■ TASK TO COMPLETE ■
The answer should consist of each line below that contains the word "eauto".

■ INFORMATION SHOWN ■
[Start of Attachment]
(** ** The endpoints *)
Lemma create_charge_serves : Serves tables (handleCreateCharge json_error (app_Charges a)).
Proof. intros r. unfold handleCreateCharge. trusted. Qed.
Lemma charge_status_serves : Serves tables (handleChargeStatus (app_Charges a)).
Proof. intros r. unfold handleChargeStatus. trusted. Qed.
Lemma refund_serves : Serves tables (handleRefundCharge json_error (app_Router a)).
Proof.
  intros r. unfold handleRefundCharge, Adapter. trusted. apply Trusted_quiet. by eapply frame_refund.
Qed.
Lemma create_payout_serves : Serves tables (handleCreatePayout json_error (app_Payouts a)).
Proof. intros r. unfold handleCreatePayout. trusted. Qed.
Lemma create_app_serves : Serves tables (handleCreateApp json_error (app_Apps a)).
Proof. intros r. unfold handleCreateApp. trusted. Qed.
Lemma list_apps_serves : Serves tables (handleListApps (app_Apps a)).
Proof. intros r. unfold handleListApps. trusted. Qed.
Lemma get_app_serves : Serves tables (handleGetApp uuid_Parse (app_Apps a)).
Proof. intros r. unfold handleGetApp, with_app_id. trusted. Qed.
Lemma rotate_serves : Serves tables (handleRotateAppKey uuid_Parse (app_Apps a)).
Proof. intros r. unfold handleRotateAppKey, with_app_id. trusted. Qed.
Lemma revoke_serves : Serves tables (handleRevokeApp uuid_Parse (app_Apps a)).
Proof. intros r. unfold handleRevokeApp, with_app_id. trusted. Qed.
Lemma webhook_serves gw : Serves tables (handleWebhook cfg (app_Webhooks a) gw).
Proof. intros r. unfold handleWebhook, verifyWebhook, verify_standard. trusted. Qed.
Lemma paystack_callback_serves : Serves tables (handlePaystackCallback (Some (app_Router a))).
Proof.
  intros r. unfold handlePaystackCallback. cbn [mbind option_bind].
  destruct (String.eqb _ ""); [apply Trusted_ret|].
  destruct (callback_adapter (app_Router a) _) as [ad|] eqn:E; [|apply Trusted_ret].
  assert (Hg : exists g, adapters (app_Router a) !! g = Some ad).
  { unfold callback_adapter, Adapter in E. destruct (adapters (app_Router a) !! GatewayPaystack) eqn:Ep; [simplify_eq; eauto|].
    destruct (ParseReference _) as [[[? g] ?]|]; [eauto|done]. }
  destruct Hg as [g Hg]. apply Trusted_bind; [|intros; apply Trusted_ret]. apply Trusted_quiet. by eapply frame_verify.
Qed.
[End of Attachment]
■ OUTPUT OF THE EXERCISE ■
  { unfold callback_adapter, Adapter in E. destruct (adapters (app_Router a) !! GatewayPaystack) eqn:Ep; [simplify_eq; eauto|].
    destruct (ParseReference _) as [[[? g] ?]|]; [eauto|done]. }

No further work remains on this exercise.